Las sanciones económicas contra Moscú, que fueron una “declaración de guerra” en toda regla, en palabras de la esperpéntica presidenta de la Comisión, Ursula Von der Leyen, o del ministro de Economía francés, Bruno Leclerc; los atentados personales en ciudades rusas como Moscú, San Petersburgo o Nizhni Novgorod, en la mejor tradición “terrorista” de la OTAN, o contra los “colaboracionistas”, es decir ucranianos prorrusos, en las zonas ocupadas de Ucrania; las incursiones militares en territorio ruso a cargo de mercenarios ultras financiados por Occidente, con el objetivo de despertar un foco de guerra civil en Rusia, o los ataques contra dos bases de la aviación estratégica rusa, e incluso contra el Kremlin, todo ello razonablemente impensable sin la cooperación / dirección de potencias occidentales; las decenas de miles de millones en armas y ayuda financiera al Estado ucraniano; todo eso, ha resultado insuficiente para impedir la derrota militar ucraniana, tal como sugiere, por lo menos de momento, el fracaso de la postergada contraofensiva ucraniana.
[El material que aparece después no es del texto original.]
(* ===== verification/MarcIso.v ===== *)
(** * The exchange format of MARC records (marcdisp.c, marc_read_iso2709.c)

    The octets of a record in ISO 2709, declaratively, that
    [yaz_marc_write_iso2709] writes them, that [yaz_marc_read_iso2709] reads them
    back to the same fields, and that the reader stays inside its buffer. *)

From stdpp Require Import base list numbers option strings.
From Stdlib Require Import ZArith Lia.
From S2P Require Import Prelude Text MatchStr Atoi Iconv Utf8 Ucs4 Wrbuf WrbufIconv Marc.

(** ** Records *)

Inductive field :=
  | FControl (tag data : list Z)
  | FData (tag : list Z) (inds : list Z) (subs : list (list Z)).

(** A string in memory. *)
Definition cz (s : list Z) : list Z := s ++ [0].

Definition field_tag (f : field) : list Z :=
  match f with FControl t _ => t | FData t _ _ => t end.

(** The indicators are characters, in UTF-8. *)
Definition field_node (f : field) : node :=
  match f with
  | FControl t v => Controlfield (cz t) (cz v)
  | FData t inds subs => Datafield (cz t) (cz (utf8_text inds)) (map cz subs)
  end.

Definition subs_text (subs : list (list Z)) : list Z :=
  concat (map (cons ISO2709_IDFS) subs).

Definition field_data (f : field) : list Z :=
  match f with
  | FControl _ v => v
  | FData _ inds subs => utf8_text inds ++ subs_text subs
  end.
Definition field_bytes (f : field) : list Z := field_data f ++ [ISO2709_FS].

Fixpoint directory (lde ls off : Z) (fs : list field) : list Z :=
  match fs with
  | [] => []
  | f :: fs =>
      field_tag f ++ fmt_0d lde (zlen (field_bytes f)) ++ fmt_0d ls off ++
      directory lde ls (off + zlen (field_bytes f)) fs
  end.

Definition fields_text (fs : list field) : list Z := concat (map field_bytes fs).

(** The leader with the lengths of a record stored in it. *)
Definition leader_text (leader : list Z) (total base : Z) : list Z :=
  fmt_0d 5 total ++ take 7 (drop 5 leader) ++ fmt_0d 5 base ++ take 7 (drop 17 leader).

Definition record_base (lde ls : Z) (fs : list field) : Z := 24 + zlen (directory lde ls 0 fs) + 1.
Definition record_total (lde ls : Z) (fs : list field) : Z :=
  record_base lde ls fs + zlen (fields_text fs) + 1.

Definition iso2709 (leader : list Z) (lde ls : Z) (fs : list field) : list Z :=
  leader_text leader (record_total lde ls fs) (record_base lde ls fs) ++
  directory lde ls 0 fs ++ [ISO2709_FS] ++ fields_text fs ++ [ISO2709_RS].

(** ** Records that can be exchanged *)

(** An octet of the text of a field. *)
Definition data_octet (c : Z) : Prop := byte_ok c /\ c <> 0 /\ c <> 29 /\ c <> 30 /\ c <> 31.
Definition tag_octet (c : Z) : Prop := 32 < c < 127.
En julio de 2022, el presidente Zelenski anunció el objetivo de “un ejército de un millón de hombres”. Llegaron a ser 700.000 y hoy son 400.000. La diferencia ha huido, desertado o ha sido aniquilada, mientras Rusia se ha ido reorganizando, con mayor o menor fortuna, y configurando una clara superioridad numérica, artillera, aérea, con su industria de guerra funcionando a todo vapor.
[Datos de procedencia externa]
Lemma zlen_drop_z (l : list Z) n : 0 <= n <= zlen l -> zlen (drop (Z.to_nat n) l) = zlen l - n.
Proof. unfold zlen. rewrite length_drop. lia. Qed.

(** A number of one digit. *)
Lemma runs_leader_digit l off bad msg deflt fix_ lo :
  zlen l = 24 -> 0 <= off < 24 -> zlen fix_ = 1 -> lo <= deflt <= 9 -> (forall v, 0 <= v -> bad v = false -> lo <= v) ->
  runs (leader_number l off 1 bad msg deflt fix_) (fun r => zlen r.2 = 24 /\ lo <= r.1 <= 9).
Proof.
  intros Hl Ho Hfix Hd Hbad.
  apply (runs_leader_number _ _ _ _ _ _ _ (fun v => lo <= v <= 9)); [done|lia|lia|lia|done|].
  destruct (atoi_n_check_one (drop (Z.to_nat off) l)) as (ok & v & E1 & Hv); [rewrite zlen_drop_z; lia|].
  exists ok, v. split; [done|]. intros Hok Hb. specialize (Hv Hok). split; [apply Hbad; [lia|done]|lia].
Qed.

Definition info_ok (li : leader_info) : Prop :=
  1 <= indicator_length li <= 9 /\ 3 <= length_data_entry li <= 9 /\ 4 <= length_starting li <= 9 /\
  0 <= base_address li.

Lemma runs_add_leader l : zlen l = 24 -> runs (yaz_marc_add_leader l 24) any.
Proof.
  intros Hl. apply (runs_lift _ any); [apply strdupn_total; lia|]. intros l' _ mt [H1 H2]. mrun. rewrite H2. mrun.
  destruct (runs_add_node (Leader l') mt) as (a & mt' & E1 & H); [done|]. exists a, mt'. done.
Qed.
Con centenares de asesores y soldados occidentales combatiendo en las filas del ejército ucraniano, entre ellos varios miles de polacos, y entre imágenes de tanques Leopard alemanes, blindados Bradley americanos en llamas en el campo de batalla, así como informes de baterías Patriot fuera de uso por el fuego ruso, la perspectiva que abre ahora una eventual fiasco de la contraofensiva ucraniana es la de un escalón más en el esfuerzo para derrotar a Rusia: “La posibilidad de que Polonia se implique aún más a un nivel nacional y que sea seguida por los países bálticos, incluido con tropas en el terreno”, ha dicho en junio el ex secretario general de la OTAN Anders Rasmussen, que habla de una “coalition of the willing”. Si esa nueva fase tampoco resultara, la lógica de escalada dicta una intervención militar, directa y oficial, de tropas de la OTAN, como la que sugieren las maniobras “Air Defender 23”, las mayores de la historia de la OTAN, que recrean tal guerra desde el Mar Báltico hasta el Mar Negro.
Una mayor presión militar occidental contra Rusia incrementará no sólo la propia acción militar rusa, con una ampliación de la ocupación hasta la frontera rumana que privará por completo a Ucrania de salida al mar, si se dieran las condiciones y los actuales inquilinos el Kremlin siguen aguantando, sino también una mayor implicación industrial-militar china hacia Rusia, mientras en Asia Oriental se prepara el segundo frente. La espiral belicista está servida.
Por Rafael Poch-de-Feliu
(Barcelona) fue corresponsal de La Vanguardia en Moscú, Pekín y Berlín. Autor de varios libros; sobre el fin de la URSS, sobre la Rusia de Putin, sobre China, y un ensayo colectivo sobre la Alemania de la eurocrisis.
(*) Prólogo al libro La guerra es la salud del Estado, Ediciones El Salmón.
Columna publicada originalmente el 13 de junio de 2023 en Ctxt.
Imagen: Traducción al inglés de una viñeta publicada en 1953 en la revista soviética Krokodil en referencia a Estados Unidos.